TRY IT: Look through the records that follow and state how many lines hold the word "each", without adding anything.

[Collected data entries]
━━━━━━━━━━━━━━━━

Lemma audio_bind {A B : Type} (m : M A) (k : A -> M B) :
  keeps m -> (forall a, keeps (k a)) -> keeps (bind m k).
Proof.
  intros Hm Hk h H. unfold bind. specialize (Hm h H).
  destruct (m h) as [[a|e] h']; simpl in *; [apply Hk|]; assumption.
Qed.

Lemma audio_try {A : Type} (m : M A) (k : exn -> M A) :
  keeps m -> (forall e, keeps (k e)) -> keeps (try_except m k).
Proof.
  intros Hm Hk h H. unfold try_except. specialize (Hm h H).
  destruct (m h) as [[a|e] h']; simpl in *; [|apply Hk]; assumption.
Qed.

Lemma audio_send_header (k v : string) : keeps (send_header k v).
Proof. intros h H. exact H. Qed.

Lemma audio_send_response (code : Z) (m : option string) :
  keeps (send_response base code m).
Proof. intros h H. exact H. Qed.

Lemma audio_wfile_write (data : list byte) : keeps (wfile_write data).
Proof.
  intros h H. simpl. apply Forall_app. split; [exact H|].
  constructor; [exact I|constructor].
Qed.

Lemma audio_open (fs : filesystem) (p : string) : keeps (open_ fs p).
Proof. intros h H. exact H. Qed.

Lemma audio_end_headers : keeps (end_headers req).
Proof.
  intros h H. unfold end_headers. rewrite audio. exec.
  apply Forall_app. split; [exact H|].
  constructor; [|constructor].
  exists (headers_buffer h ++
          [Field "Access-Control-Allow-Origin" "*";
           Field "Access-Control-Allow-Methods" "GET, OPTIONS";
           Field "Access-Control-Allow-Headers" "*"]).
  unfold audio_lines. rewrite <- !app_assoc. reflexivity.
Qed.

Ltac audio_steps :=
  repeat match goal with
         | |- keeps_audio _ (bind _ _) => apply audio_bind; [|intros ?]
         | |- keeps_audio _ (lift _) => apply audio_lift
         | |- keeps_audio _ (ret _) => apply audio_ret
         | |- keeps_audio _ (send_response _ _ _) => apply audio_send_response
         | |- keeps_audio _ (send_header _ _) => apply audio_send_header
         | |- keeps_audio _ (end_headers _) => apply audio_end_headers
         | |- keeps_audio _ (wfile_write _) => apply audio_wfile_write
         | |- keeps_audio _ (open_ _ _) => apply audio_open
         | |- keeps_audio _ (if ?b then _ else _) => destruct b
         | |- keeps_audio _ (let (_, _) := ?p in _) => destruct p
         end.

Lemma audio_send_error (code : Z) (m x : option string) :
  keeps (send_error base req code m x).
Proof.
  unfold send_error.
  destruct (match responses base code with Some sl => sl | None => _ end)
    as [short long].
  audio_steps.
Qed.

Lemma audio_do_GET (fs : filesystem) : keeps (do_GET base fs req).
Proof.
  unfold do_GET. rewrite audio.
  apply audio_try; [|intros e; apply audio_send_error].
  cbv zeta.
  destruct (negb _); [apply audio_send_error|].
  apply audio_bind; [apply audio_lift|intros size].
  destruct (headers_get (headers req) "Range") as [[|c rh]|]; audio_steps.
Qed.

Lemma fields_of_app (a b : list line) :
  fields_of (a ++ b) = fields_of a ++ fields_of b.
Proof. unfold fields_of. apply flat_map_app. Qed.

Lemma sent_audio (w : list chunk) :
  Forall (chunk_audio (path req)) w ->
  Forall (ends_audio (path req)) (sent w).
Proof.
  induction 1 as [|c w Hc Hw IH]; simpl; [constructor|].
  destruct c as [[|[code m|k v] ls]|data]; auto.
  constructor; [|exact IH].
  destruct Hc as (pre & Hpre).
  destruct pre as [|l pre]; [discriminate Hpre|].
  injection Hpre as _ ->.
  exists (fields_of pre). unfold ends_audio. simpl.
  rewrite fields_of_app. reflexivity.
Qed.

End AudioFields.

Lemma unreadable_file_200_then_500_witness :
  exists r r',
    reply Demo.base dir_fs (Demo.get "/album.mp3" []) = [r; r'] /\
    status r = 200 /\ body r = [] /\
    In ("Content-Length", PyInt.str 4096) (fields r) /\
    status r' = 500 /\
    reason r' = str_exn Demo.base (OSError "[Errno 21] Is a directory").
Proof.
  apply (unreadable_file_200_then_500 Demo.base dir_fs
           (Demo.get "/album.mp3" []) 4096
           (OSError "[Errno 21] Is a directory")).
  - reflexivity.
  - reflexivity.
  - reflexivity.
  - intros c t. simpl. discriminate.
  - reflexivity.
Defined.

(** X7.  Every response to a request for an audio path, the 404 and
    500 error pages included, ends its header block with
    [Accept-Ranges: bytes] and [Content-Type: audio/...]; the type is
    [audio/mpeg] for [.mp3] and [audio/wav] for [.wav] and for
    [.ogg]. *)
Theorem audio_fields_close_every_response
    (base : base_class) (fs : filesystem) (req : request) :
  is_audio (path req) = true ->
  Forall (ends_audio (path req)) (reply base fs req) /\
  (PyStr.endswith (path req) ".mp3" = true ->
   content_type (path req) = "audio/mpeg") /\
  (PyStr.endswith (path req) ".wav" = true \/
   PyStr.endswith (path req) ".ogg" = true ->
   content_type (path req) = "audio/wav").
Proof.
  intros Ha. split; [|split].
  - apply (sent_audio req).
    apply (audio_do_GET base req Ha fs fresh). constructor.
  - intros H. unfold content_type. rewrite H. reflexivity.
  - intros H. unfold content_type.
    destruct (PyStr.endswith (path req) ".mp3") eqn:E; [|reflexivity].
    destruct H as [H|H].
    + pose proof (endswith_same_length (path req) ".mp3" ".wav" eq_refl E H).
      discriminate.
    + pose proof (endswith_same_length (path req) ".mp3" ".ogg" eq_refl E H).
      discriminate.
Qed.

Lemma audio_fields_close_every_response_witness :
  Forall (ends_audio "/nope.ogg")
    (reply Demo.base Demo.fs (Demo.get "/nope.ogg" [])) /\
  (PyStr.endswith "/nope.ogg" ".mp3" = true ->
   content_type "/nope.ogg" = "audio/mpeg") /\
  (PyStr.endswith "/nope.ogg" ".wav" = true \/
   PyStr.endswith "/nope.ogg" ".ogg" = true ->
   content_type "/nope.ogg" = "audio/wav").
Proof.
  apply (audio_fields_close_every_response Demo.base Demo.fs
           (Demo.get "/nope.ogg" [])).
  reflexivity.
Defined.

(** X8.  The header fields of the 200 response to a GET without a Range
    field, in order: [do_GET] and [end_headers] both send
    [Accept-Ranges] and [Content-Type], so each of them is there
    twice, around the three cross-origin fields. *)
Theorem full_response_fields
    (base : base_class) (fs : filesystem) (req : request) (size : Z) :
  is_audio (path req) = true ->
  path_exists fs (filepath req) = true ->
  path_getsize fs (filepath req) = Ok size ->
  headers_get (headers req) "Range" = None ->
  exists r rest,
    reply base fs req = r :: rest /\ status r = 200 /\
    fields r =
      [("Server", version_string base);
       ("Date", date_time_string base);
       ("Content-Type", content_type (path req));
       ("Content-Length", PyInt.str size);
       ("Accept-Ranges", "bytes");
       ("Access-Control-Allow-Origin", "*");
       ("Access-Control-Allow-Methods", "GET, OPTIONS");
       ("Access-Control-Allow-Headers", "*");
       ("Accept-Ranges", "bytes");
       ("Content-Type", content_type (path req))].
Proof.
  intros Ha Hex Hsz Hr.
  unfold reply, after_GET, do_GET, filepath in *.
  rewrite Ha. exec. rewrite Hex, Hsz, Hr. exec. rewrite Ha.
  destruct (open_rb fs _) as [f|ex]; exec;
    [|destruct (responses base 500) as [[short long]|]; error_cases];
    simpl; do 2 eexists; (split; [reflexivity|]); split; reflexivity.
Qed.

Lemma full_response_fields_witness :
  exists r rest,
    reply Demo.base Demo.fs (Demo.get "/ten.mp3" []) = r :: rest /\
    status r = 200 /\
    fields r =
      [("Server", version_string Demo.base);
       ("Date", date_time_string Demo.base);
       ("Content-Type", content_type "/ten.mp3");
       ("Content-Length", PyInt.str 10);
       ("Accept-Ranges", "bytes");
       ("Access-Control-Allow-Origin", "*");
       ("Access-Control-Allow-Methods", "GET, OPTIONS");
       ("Access-Control-Allow-Headers", "*");
       ("Accept-Ranges", "bytes");
       ("Content-Type", content_type "/ten.mp3")].
Proof.
  apply (full_response_fields Demo.base Demo.fs (Demo.get "/ten.mp3" []) 10);
    reflexivity.
Defined.

(** X9.  A GET for an audio path never lets an exception escape and
    sends one or two responses: the first is 404, 500, 200 or 206, and
    a second one comes only after a 200 or a 206 and is a 500. *)
Theorem audio_request_responses
    (base : base_class) (fs : filesystem) (req : request) :
  is_audio (path req) = true ->
  fst (do_GET base fs req fresh) = Ok tt /\
  ((exists r, reply base fs req = [r] /\ first_status r) \/
   (exists r r', reply base fs req = [r; r'] /\
                 (status r = 200 \/ status r = 206) /\ status r' = 500)).
Proof.
  intros Ha. destruct (audio_outcome base fs req Ha) as (H1 & _ & H3).
  split; assumption.
Qed.

Lemma audio_request_responses_witness :
  fst (do_GET Demo.base Demo.fs Demo.backwards fresh) = Ok tt /\
  ((exists r, reply Demo.base Demo.fs Demo.backwards = [r] /\ first_status r) \/
   (exists r r', reply Demo.base Demo.fs Demo.backwards = [r; r'] /\
                 (status r = 200 \/ status r = 206) /\ status r' = 500)).
Proof.
  apply (audio_request_responses Demo.base Demo.fs Demo.backwards).
  reflexivity.
Defined.

(** X10.  A GET for an audio path opens at most one file, and no file
    other than the request path without its leading slashes. *)
Theorem audio_request_opens_one_file
    (base : base_class) (fs : filesystem) (req : request) :
  is_audio (path req) = true ->
  opened (after_GET base fs req) = [] \/
  opened (after_GET base fs req) = [filepath req].
Proof.
  intros Ha. destruct (audio_outcome base fs req Ha) as (_ & H2 & _).
  exact H2.
Qed.

Lemma audio_request_opens_one_file_witness :
  opened (after_GET Demo.base Demo.fs (Demo.get "//clip.mp3" [])) = [] \/
  opened (after_GET Demo.base Demo.fs (Demo.get "//clip.mp3" []))
    = [filepath (Demo.get "//clip.mp3" [])].
Proof.
  apply (audio_request_opens_one_file Demo.base Demo.fs
           (Demo.get "//clip.mp3" [])).
  reflexivity.
Defined.

Lemma leading_slashes_do_not_matter_witness :
  do_GET Demo.base Demo.fs
    (mkRequest "GET"
       (string_of_list_ascii (repeat "/"%char 3) ++ "clip.mp3") []) =
  do_GET Demo.base Demo.fs (mkRequest "GET" "clip.mp3" []).
Proof.
  apply (leading_slashes_do_not_matter Demo.base Demo.fs
           "GET" "clip.mp3" [] 3).
  reflexivity.
Defined.


Section GetSoundsFacts.

Import GetSounds.



End GetSoundsFacts.


(** X14.  [main] lists as required exactly the file names of the table
    other than [battlefield-music.mp3], each on a line ["  - name"];
    with the table of the repository these are the four other files,
    in the order of the table. *)
Theorem main_lists_required_files
    (table : list (string * option string)) (f : string) :
  (In ("  - " ++ f)%string (GetSounds.main table []) <->
   In f (map fst table) /\ f <> "battlefield-music.mp3") /\
  filter (fun l => PyStr.startswith "  - " l)
    (GetSounds.main GetSounds.sounds []) =
    ["  - menu-music.mp3"; "  - rifle-shoot.mp3"; "  - pistol-shoot.mp3";
     "  - bullet-shoot.mp3"].
Proof.
  split; [|reflexivity].
  unfold GetSounds.main. cbn [app].
  set (keep := fun filename : string =>
                 negb (String.eqb filename "battlefield-music.mp3")).
  split.
  - intros H. simpl in H.
    do 13 (destruct H as [H|H]; [discriminate H|]).
    apply in_app_or in H. destruct H as [H|H].
    + apply in_map_iff in H. destruct H as (g & Hg & Hin).
      injection Hg as ->.
      apply filter_In in Hin. destruct Hin as [Hin Hk].
      split; [exact Hin|]. unfold keep in Hk.
      intros ->. discriminate Hk.
    + destruct H as [H|[]]. discriminate H.
  - intros [Hin Hne].
    simpl. do 13 right. apply in_or_app. left.
    apply in_map_iff. exists f. split; [reflexivity|].
    apply filter_In. split; [exact Hin|].
    unfold keep. destruct (String.eqb_spec f "battlefield-music.mp3");
      [contradiction|reflexivity].
Qed.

━━━━━━━━━━━━━━━━

ANSWER SPACE: 2